Terza (ed ultima, lo prometto) analisi di un'altra fase della carriera quarantennale di Peter Hammill, iniziata con il debutto "anomalo" di Fool's Mate (trattasi di canzoni mai usate per i Van Der Graaf Generator) e giunta, per ora, al qui presente Thin Air (2009). Similarmente a quanto fatto dall'altro genio del prog inglese, Robert Fripp con il suo "A Scarcity Of Miracles", sembra che finalmente, dopo decine di opere, alti e bassi, momenti irrequieti e cupe riflessioni interiori, Hammill abbia trovato la sua pace dei sensi: un angolo della propria creatività sempre ombroso e riflessivo, ma altresì rilassato e catartico.

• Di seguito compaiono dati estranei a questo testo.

(* ===== verification/RunnerMain.v ===== *)
(** * The runner: its arguments and its main function

    [buildboxcommon_runner.cpp]: [parseArguments], [main] and what [main] calls to
    read the action, to fetch the command and to write the result or the status of
    an error.  The functions that a subclass overrides, protobuf, the client and
    the kernel are parameters; log output is left out. *)

From S2P Require Import Prelude StdMap Arrays Blake3Compress Digest TimeUtils Grpc Merklize Client ClientBlobs Paths Cstring Undefined ConnectionOptions Posix FileUtils Temporary StagedDirectory StagedCapture SystemUtils Logging Runner RunnerExecute.
Open Scope Z_scope.

Definition SIGINT : Z := 2.
Definition SIGTERM : Z := 15.
Definition EXIT_FAILURE : Z := 1.

(** [google.rpc.Status]. *)
Record RpcStatus := MkRpcStatus { rpc_code : Z; rpc_message : str }.

Record Action := MkAction {
  command_digest : Digest;
  input_root_digest : Digest;
  action_fields : str;          (** the rest, serialized *)
}.

Fixpoint assoc {A} (key : str) (l : list (str * A)) : option A :=
  match l with
  | [] => None
  | (k, a) :: l => if decide (k = key) then Some a else assoc key l
  end.

Definition assign_char : ascii := "="%char.

(** What the main program asks of its environment. *)
Record MainEnv (W : Type) := MkMainEnv {
  (** The virtual functions of the subclass. *)
  virtual_parseArg : str -> W -> bool * W;
  virtual_printSpecialUsage : W -> W;
  virtual_printSpecialCapabilities : W -> W;
  virtual_execute : Command -> Digest -> PM (W * Runner) ActionResult;
  (** Writing to standard output (1) or to standard error (2). *)
  sys_print : Z -> str -> W -> W;
  main_stat : str -> W -> outcome_of Stat;
  main_protos : ProtoCalls W;
  ParseAction : Z -> W -> option Action * W;
  SerializeActionResult : ActionResult -> Z -> W -> bool * W;
  SerializeStatus : RpcStatus -> Z -> W -> bool * W;
  (** [Action::SerializeAsString]. *)
  SerializeAction : Action -> str;
  sys_sigaction : Z -> W -> option Z * W;
  client_init : ConnectionOptions -> M W unit;
  client_fetchCommand : Digest -> M W Command;
  main_getSignalStatus : W -> Z;
  main_gettimeofday : W -> (Z + Z * Z) * W;
  (** [e.what()], and [e.status.error_message()]. *)
  what : exn -> str;
}.
Arguments virtual_parseArg {W} _. Arguments virtual_printSpecialUsage {W} _.
Arguments virtual_printSpecialCapabilities {W} _. Arguments virtual_execute {W} _.
Arguments sys_print {W} _. Arguments main_stat {W} _. Arguments main_protos {W} _.
Arguments ParseAction {W} _. Arguments SerializeActionResult {W} _.
Arguments SerializeStatus {W} _. Arguments SerializeAction {W} _.
Arguments sys_sigaction {W} _. Arguments client_init {W} _.
Arguments client_fetchCommand {W} _. Arguments main_getSignalStatus {W} _.
Arguments main_gettimeofday {W} _. Arguments what {W} _.

Section main.
Context {W : Type} (env : MainEnv W) `{DigestFunction}.

Abbreviation St := (W * Runner)%type.

Definition pworld {A} (m : M W A) : PM St A :=
  fun '(w, self) =>
    match m w with
    | (Ok a, w) => Some (Returned a, (w, self))
    | (Throw e, w) => Some (Raised e, (w, self))
    end.
Definition pself : PM St Runner := fun '(w, self) => Some (Returned self, (w, self)).
Definition pset (f : Runner -> Runner) : PM St unit :=
  fun '(w, self) => Some (Returned tt, (w, f self)).
(** A call of the global logger. *)
Definition plog (m : M Logger unit) : PM St unit :=
  fun '(w, self) =>
    match m (logger self) with
    | (Ok tt, l) => Some (Returned tt, (w, set_logger l self))
    | (Throw e, l) => Some (Raised e, (w, set_logger l self))
    end.
Definition pprint (fd : Z) (text : str) : PM St unit :=
  fun '(w, self) => Some (Returned tt, (sys_print env fd text w, self)).
Definition pdo (f : W -> W) : PM St unit :=
  fun '(w, self) => Some (Returned tt, (f w, self)).

Definition cout : Z := 1.
Definition cerr : Z := 2.

(** ** [parseArguments] *)

(** [usage] followed by the text of the subclass. *)
Definition print_usage (name : str) : PM St unit :=
  let^ _ := pprint cerr (usage name) in
  pdo (virtual_printSpecialUsage env).

(** An option with a value: may the parsing go on? *)
Definition parse_assignment (arg key value : str) : PM St bool :=
  if decide (key = L "action") then let^ _ := pset (set_inputPath value) in pret true
  else if decide (key = L "action-result") then
    let^ _ := pset (set_outputPath value) in pret true
  else if decide (key = L "workspace-path") then
    let^ _ := pset (set_stage_path value) in pret true
  else if decide (key = L "log-level") then
    match assoc (map tolower value) stringToLogLevelMap with
    | None => let^ _ := pprint cerr (line "Invalid log level.") in pret false
    | Some level => let^ _ := pset (set_logLevel level) in pret true
    end
  else if decide (key = L "log-file") then
    let^ _ := pprint cerr (line "Option --log-file is no longer supported. To redirect logs to files, use --log-directory=DIR.") in
    pret false
  else if decide (key = L "log-directory") then
    let^ found := pworld (isDirectory (main_stat env) value) in
    if negb found then
      let^ _ := pprint cerr (L "--log-directory: directory [" ++ value ++ line "] does not exist") in
      pret false
    else let^ _ := plog (setOutputDirectory (Some value)) in pret true
  else if decide (key = L "stdout-file") then
    let^ _ := pset (set_capture (fun c => MkCaptureConfig value (stderr_file_path c) (skip_capture c))) in
    pret true
  else if decide (key = L "stderr-file") then
    let^ _ := pset (set_capture (fun c => MkCaptureConfig (stdout_file_path c) value (skip_capture c))) in
    pret true
  else
    let^ _ := pprint cerr (L "Invalid option " ++ arg ++ [newline]) in pret false.

(** An option without a value.  [argv\[0\]] is the argument itself by now. *)
Definition parse_flag (arg name : str) : PM St bool :=
  if decide (name = L "help") then
    let^ _ := print_usage arg in pexit 0
  else if decide (name = L "use-localcas") then
    let^ _ := pprint cerr (line "WARNING: The --use-localcas option will be deprecated. LocalCAS support is now enabled by default.") in
    let^ _ := pset (set_use_localcas true) in pret true
  else if decide (name = L "disable-localcas") then
    let^ _ := pset (set_use_localcas false) in pret true
  else if decide (name = L "no-logs-capture") then
    let^ _ := pset (set_capture (fun c => MkCaptureConfig (stdout_file_path c) (stderr_file_path c) true)) in
    pret true
  else if decide (name = L "verbose") then
    let^ _ := plog (setLogLevel DEBUG) in pret true
  else if decide (name = L "capabilities") then
    let^ _ := pprint cout (line "no-logs-capture") in
    let^ _ := pdo (virtual_printSpecialCapabilities env) in
    pexit 0
  else if decide (name = L "validate-parameters") then
    let^ _ := pset set_validate in pret true
  else
    let^ _ := pprint cerr (L "Invalid option " ++ arg ++ [newline]) in pret false.

(** One argument: is it handled by the subclass or by the connection options? *)
Definition parse_argument (arg : str) : PM St bool :=
  let^ special := pworld (call (virtual_parseArg env arg)) in
  if (special : bool) then pret true
  else
    let^ self := pself in
    let (handled, options) := parseArg (Some arg) None (d_casRemote self) in
    if (handled : bool) then let^ _ := pset (set_casRemote options) in pret true
    else
      match arg with
      | c :: d :: rest =>
          if bool_decide (c = "-"%char) && bool_decide (d = "-"%char) then
            match split_at assign_char rest with
            | Some (key, value) => parse_assignment arg key value
            | None => parse_flag arg rest
            end
          else
            let^ _ := pprint cerr (L "Unexpected argument " ++ arg ++ [newline]) in pret false
      | _ => let^ _ := pprint cerr (L "Unexpected argument " ++ arg ++ [newline]) in pret false
      end.

(** The arguments after the name of the program. *)
Fixpoint parseArguments (args : list str) : PM St bool :=
  match args with
  | [] =>
      let^ self := pself in
      match d_url (d_casRemote self) with
      | None => let^ _ := pprint cerr (line "CAS server URL is missing.") in pret false
      | Some _ => pret true
      end
  | arg :: args =>
      let^ continue := parse_argument arg in
      if (continue : bool) then parseArguments args else pret false
  end.

(** ** Results and errors *)

Definition errorStatusCodeFilePath (actionResultPath : str) : str :=
  if bool_decide (actionResultPath = []) then [] else actionResultPath ++ L ".error-status".

Definition writeStatusFile (status : RpcStatus) (path : str) : PM St unit :=
  pcatch is_runtime_error
    (pworld (writeProtobufToFile (main_protos env) (SerializeStatus env status) path))
    (fun _ => pret tt).

Definition writeErrorStatusFile (errorCode : Z) (errorMessage : str) : PM St unit :=
  let^ self := pself in
  if negb (bool_decide (d_outputPath self = [])) then
    writeStatusFile (MkRpcStatus errorCode errorMessage)
      (errorStatusCodeFilePath (d_outputPath self))
  else pret tt.

Definition readAction (path : str) : PM St Action :=
  pcatch is_runtime_error
    (pworld (readProtobufFromFile (main_protos env) (ParseAction env) path))
    (fun e =>
       let errorMessage := L "Failed to read Action from [" ++ path ++ L "]: " ++ what env e in
       let^ _ := writeErrorStatusFile INTERNAL errorMessage in
       pexit 1).

Definition registerSignals : PM St unit :=
  let^ failed := pworld (call (sys_sigaction env SIGINT)) in
  match failed with
  | Some _ => pexit 1
  | None =>
      let^ failed := pworld (call (sys_sigaction env SIGTERM)) in
      match failed with Some _ => pexit 1 | None => pret tt end
  end.

Definition initializeCasClient : PM St unit :=
  let^ self := pself in
  pcatch is_runtime_error (pworld (client_init env (d_casRemote self))) (fun _ => pexit 1).

(** The status that a handler of [fetchCommand] makes of an exception. *)
Definition fetch_status (e : exn) : RpcStatus :=
  match e with
  | GrpcError code => MkRpcStatus code (what env e)
  | _ => MkRpcStatus INTERNAL (what env e)
  end.

Definition fetchCommand (command_digest : Digest) : PM St Command :=
  pcatch is_runtime_error (pworld (client_fetchCommand env command_digest))
    (fun e =>
       let errorStatus := fetch_status e in
       let^ self := pself in
       let errorMessage :=
         L "Error fetching Command with digest " ++ quoted (digest_toString command_digest)
         ++ L " from " ++ quoted (match d_url (d_casRemote self) with Some url => url | None => [] end)
         ++ L ": " ++ rpc_message errorStatus in
       let^ _ := writeErrorStatusFile (rpc_code errorStatus) errorMessage in
       pexit 1).

Definition writeActionResult (action_result : ActionResult) (path : str) : PM St unit :=
  pcatch is_runtime_error
    (pworld (writeProtobufToFile (main_protos env) (SerializeActionResult env action_result) path))
    (fun _ => pexit 1).

Definition main_now : PM St Timestamp :=
  let^ t := pworld (call (main_gettimeofday env)) in pworld (mlift (now t)).

(** ** [main] *)

(** What is executed under the handler: a status that ends the program, or a result. *)
Definition run_command (command : Command) (input_root_digest : Digest)
  : PM St (Z + ActionResult) :=
  pcatch any_exception
    (let^ signal_status := pworld (query (main_getSignalStatus env)) in
     if negb (signal_status =? 0) then pret (inl signal_status)
     else let^ result := virtual_execute env command input_root_digest in pret (inr result))
    (fun e =>
       let^ _ := writeErrorStatusFile INTERNAL (L "execute() threw: " ++ what env e) in
       pret (inl EXIT_FAILURE)).

(** [main] after the arguments, with the logger set up. *)
Definition main_work : PM St Z :=
  let^ self := pself in
  let^ worker_start_time := main_now in
  let^ input := readAction (d_inputPath self) in
  let^ _ := pset (set_action_digest (digest_of (SerializeAction env input))) in
  let^ _ := registerSignals in
  let^ _ := initializeCasClient in
  let^ command := fetchCommand (command_digest input) in
  let^ outcome := run_command command (input_root_digest input) in
  match outcome with
  | inl status => pret status
  | inr result =>
      let^ completed := main_now in
      let result :=
        on_metadata (set_worker_start worker_start_time)
          (on_metadata (set_worker_completed completed) result) in
      let^ self := pself in
      let^ _ := if negb (bool_decide (d_outputPath self = []))
                then writeActionResult result (d_outputPath self) else pret tt in
      pworld (query (main_getSignalStatus env))
  end.

Definition main (name : str) (args : list str) : PM St Z :=
  let^ parsed := parseArguments args in
  if negb parsed then let^ _ := print_usage name in pret 1
  else
    let^ self := pself in
    if d_validateParametersAndExit self then
      let^ _ := pprint cerr (line "Asked to only validate the CLI parameters (--validate-parameters) and the check suceeded: exiting 0. ") in
      pret 0
    else
      let^ _ := plog (initialize (Some name)) in
      let^ _ := plog (setLogLevel (d_logLevel self)) in
      main_work.
End main.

A partire dalle tonalità raffinate della cover, la musica è un connubio quieto di tastiere, pianoforte, vaghe sonorità elettriche che avvolgono le composizioni, e non osano mai alzarsi sopra il delicato equilibrio generale: quest'ultimo aspetto risulta sia pregio che difetto dell'opera. Le composizioni non sono pienamente caratterizzate, risultando abbastanza simili tra loro quasi fossero una suite divisa in più movimenti, con un risultato coerente nel globale ma privo di picchi emotivi. Il tutto è ben "lucidato" da una produzione cristallina ed un'esecuzione elegante. Canzoni lente, giocate nuovamente sull'estro di Hammill, questa volta però meno irrequieto e teatrale di quanto aveva abituato il pubblico. Il tutto lontano da qualsivoglia pulsione rock, se non in qualche momento ("Wrong Way Round") che rimane un vagito sporadico ma poco "rumoroso".

E' lecito attendersi un po' di amaro in bocca se, avendo tra le mani Thin Air, la mente ricorda ancora la poesia anarchica degli esordi, ma l'epoca è del tutto diversa, ed un'opera così piacevolmente limpida riesce dignitosamente a mantenere a galla un nome ormai innegabilmente "vecchio".